FINDINGS AND CONCLUSION
- Pursuant to section 67(1) of the Coroners Act 2008 I make the following findings:
(a) the identity of the deceased was PT, born 13 September 1971;
(b) the death occurred on 28 July 2018 at Sunshine Hospital, 176 Furlong Road, St Albans, Victoria, 3021;
(c) the cause of PT’s death was haemopericardium complicating aortic dissection; and
(d) It is unedifying that I find the available evidence supports the same findings and conclusions I made in relation to the death of Mrs Petzierides, namely that PT’s presentation to the Sunshine Hospital ED and admission provided a lost opportunity for diagnosis of the aortic dissection to which he succumbed.
(e) PT’s death was preventable in the sense that correct diagnosis and the commencement of treatment before catastrophic dissection of the aorta gave him some chance of surviving an otherwise lethal condition, even taking into account the significant mortality associated
with the disease, even when correctly diagnosed and treated in a timely manner, whether medically or surgically or both.19
COMMENTS Pursuant to section 67(3) of the Act, I make the following comments connected with the death.
-
Aortic dissection continues to feature regularly in coronial matters and it is disappointing to learn that despite previous recommendations and inquests, flawed reasoning and a lack of awareness of the limitation of clinical criteria used to exclude aortic dissection continues to feature in diagnostic decision making.
-
A more objective assessment of PT’s presentation may have resulted in a different diagnostic and management course, particularly if further investigations had occurred to shed light on his drug taking proximate to his death.
-
As in the Petzierides case, the circumstances in which PT died demonstrate that it may not be helpful for clinicians to think in terms of “classic” features of a disease that is a classic mimicker of other condition, and/or because dissection is a dynamic process. A condition precedent to correct diagnosis of PT was management by a clinician who was well informed about aortic dissection as a differential diagnosis for chest pain, cognisant of the signs of symptoms of the disease, including its variability over the course of the disease and depending on the type of dissection, and mindful of the limitations of investigations which can properly confirm or exclude the diagnosis.
RECOMMENDATIONS Pursuant to section 72(2) of the Act, I make the following recommendations:
-
That Safer Care Victoria promote a wider awareness of the risk factors, presentations and the limitations of clinical signs in ruling out aortic dissection.
-
That the Australasian College of Emergency Medicine promote a wider awareness of the risk factors, presentations and the limitations of clinical signs in ruling out aortic dissection.

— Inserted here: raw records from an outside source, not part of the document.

Lemma Good_plan r p w okd planned :
  Good r p w okd -> (total <= p)%nat -> planBulkRetryPass snapshot r = Some planned -> Good planned p w okd.
Proof.
  intros HG Hp H. pose proof (planned_failedIds _ _ _ H) as Hnone.
  apply planBulkRetryPass_Some in H as (Hretry & Hne & Hpl). cbv zeta in Hpl.
  destruct Hpl as (Hpass & Hfail & Hitems & Hs & Hk & Hq & Ht & Hi & Hsf).
  set (retried := List.filter (fun id => includes id (failedIds r)) (assetIds snapshot)) in *.
  assert (Permutation retried (failedIds r)) as Hperm.
  { apply NoDup_Permutation; [by apply NoDup_filter_b|apply HG|]. intros x. unfold retried.
    rewrite elem_of_filter_b, includes_true. split; [tauto|]. intros Hx. split; [|done].
    eapply elem_of_take_sub. by apply (g_failed _ _ _ _ HG). }
  assert (bulkRetryPending planned = retried) as Hpend by (by eapply bulkRetryPending_start).
  assert (p = total) as Hpt by (pose proof (g_processed _ _ _ _ HG); lia).
  assert (forall x, x ∈ retried -> x ∈ failedIds r) as Hsub by (intros x; by rewrite Hperm).
  destruct (g_counts _ _ _ _ HG) as (f & k & [Cs Cf Ck (? & ? & ?)] & Hle & Hsum).
  pose proof (Permutation_length Hperm) as Hlen. pose proof total_bound.
  assert (length (bulkRetryPending r) = 0%nat) as Hzero by (unfold bulkRetryPending; by rewrite Hretry).
  split.
  - apply HG.
  - rewrite Hq. apply HG.
  - split; [rewrite Hi; apply HG|]. intros pass. rewrite Hpass. by intros [= <-].
  - exists (f - Z.of_nat (length retried)), k. rewrite Hnone, Hpend. simpl length. split; [|lia].
    split; [by rewrite Hs| |by rewrite Hk|lia].
    rewrite Hfail, Cf, num_sub_int, num_max_int by lia. f_equal. lia.
  - rewrite Hitems. pose proof (g_items _ _ _ _ HG). pose proof (filter_length_le (fun item => negb (is_failed item)) (items r)). lia.
  - intros pass. rewrite Hpass. intros [= <-]. cbn [ids retryTotal retryProcessed]. split; [done|].
    split; [by apply NoDup_filter_b|]. split; [intros x Hx; by apply elem_of_filter_b in Hx as [? _]|].
    split; [done|]. exists 0%nat. split; [done|lia].
  - rewrite Hnone. split; [constructor|]. by intros x ?%elem_of_nil.
  - rewrite Hnone, Hpend. destruct (g_ok _ _ _ _ HG) as [Hn Hok]. split; [done|]. intros x Hx.
    destruct (Hok x Hx) as (H1' & _ & H3). split; [done|]. split; [intros Hr; by apply H3, Hsub|]. apply not_elem_of_nil.
  - rewrite Hsf. apply HG.
  - rewrite Hsf. apply HG.
  - rewrite Hsf. intros x Hx. apply (g_fresh _ _ _ _ HG). destruct Hx as [Hx|[Hx|Hx]].
    + by left.
    + right; right. rewrite Hpend in Hx. by apply Hsub.
    + rewrite Hnone in Hx. by apply elem_of_nil in Hx.
  - apply HG.
  - apply HG.
Qed.
(* ===== verification/WorkflowJson.v ===== *)
(** * Workflow definitions: stored JSON and the credentials in it

    [src/server/src/utils/workflow-definition.ts], first and third part: the size and shape limits a
    stored definition has to respect ([assertWorkflowJson]), and the credentials inside a step's
    parameters: where they are ([credentialPaths]), how they are taken out of what is shown
    ([redactCredentials]) and put back into what an editor sends ([restoreCredentials]).

    A parameter object is a [json] value: its fields in [Object.entries] order.  [structuredClone]
    makes a fresh value and every value written is a string, so a write to the clone is a pure update
    of its tree; [WLeavesJson] marks the writes whose JavaScript result would not be JSON any more (a
    hole in an array, a named property of an array) or that would throw a [RangeError] or [TypeError];
    [restoreCredentials_correct] shows they do not happen.  The text of a number that is not an integer below
    [10^21] is the parameter [number_text] (only its length is used). *)

From Stdlib Require Import QArith.
From S2P Require Import Prelude JsNumber JsString.
Local Open Scope Z_scope.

19 Finding into the death of Constandia Petzierides delivered 5 June 2014, court reference COR 2010 1571; Finding into the death of Fotios Dimos delivered 17 March 2020, court reference COR 2015 5847.
Pursuant to section 73(1B) of the Act, I order that this finding be published on the Coroners Court of Victoria website in accordance with the rules.

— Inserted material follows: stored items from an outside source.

(* ===== verification/WorkflowRunnable.v ===== *)
(** * Workflow definitions: what it takes to run

    [Runnable] says when a definition can run in words of its own: how a step names a method, for which
    triggers a method can run, and which values a schema accepts ([Fits]).  [workflowIssues] reports
    nothing for exactly these definitions, and a step for exactly the steps that could not run. *)

From Stdlib Require Import QArith.
From S2P Require Import Prelude JsNumber JsString WorkflowJson WorkflowDefinition.
Local Open Scope Z_scope.

(** ** How a step names its method *)

Abbreviation chars := String.list_ascii_of_string.
(** A word of a method's name: not empty, without [@], [#] or white space. *)
Definition word (s : string) : Prop :=
  s <> ""%string /\ forall c, c ∈ chars s -> c <> "@"%char /\ c <> "#"%char /\ is_space c = false.
(** [plugin#method], or [plugin@version#method], whose version is passed over. *)
Inductive names (plugin method : string) : string -> Prop :=
| NamesPlain : word plugin -> word method -> names plugin method (plugin +:+ "#" +:+ method)%string
| NamesVersion v : word plugin -> word method -> (forall c, c ∈ chars v -> c <> "#"%char /\ is_space c = false) ->
    names plugin method (plugin +:+ "@" +:+ v +:+ "#" +:+ method)%string.

Lemma string_all_chars p s : string_all p s = true <-> forall c, c ∈ chars s -> p c = true.
Proof.
  induction s as [|c s IH]; cbn; [split; [by intros _ ? ?%elem_of_nil|done]|]. rewrite andb_true_iff, IH. split.
  - intros [Hc Hs] x [->|?]%elem_of_cons; auto.
  - intros H. split; [apply H; by left|intros x ?; apply H; by right].
Qed.
Lemma not_in_spec l c : not_in l c = true <-> (c ∉ l) /\ is_space c = false.
Proof. unfold not_in. by rewrite andb_true_iff, !negb_true_iff, includes_false. Qed.
Lemma at_hash_spec c : not_in at_hash c = true <-> c <> "@"%char /\ c <> "#"%char /\ is_space c = false.
Proof. rewrite not_in_spec. unfold at_hash. set_solver. Qed.
Lemma hash_spec c : not_in ["#"%char] c = true <-> c <> "#"%char /\ is_space c = false.
Proof. rewrite not_in_spec. set_solver. Qed.
Lemma word_spec s : word s <-> s <> ""%string /\ string_all (not_in at_hash) s = true.
Proof. unfold word. rewrite string_all_chars. by setoid_rewrite at_hash_spec. Qed.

I direct that a copy of this finding be provided to the following: QA, Senior Next of Kin The Proper Officer, Western Health The Proper Officer, Safer Care Victoria The Proper Officer, The Australasian College of Emergency Medicine Signature: ______________________________ Paresa Antoniadis Spanos Coroner Date: 24 June 2021 NOTE: Under section 83 of the Coroners Act 2008 ('the Act'), a person with sufficient interest in an investigation may appeal to the Trial Division of the Supreme Court against the findings of a coroner in respect of a death after an investigation. An appeal must be made within 6 months after the day on which the determination is made, unless the Supreme Court grants leave to appeal out of time under section 86 of the Act.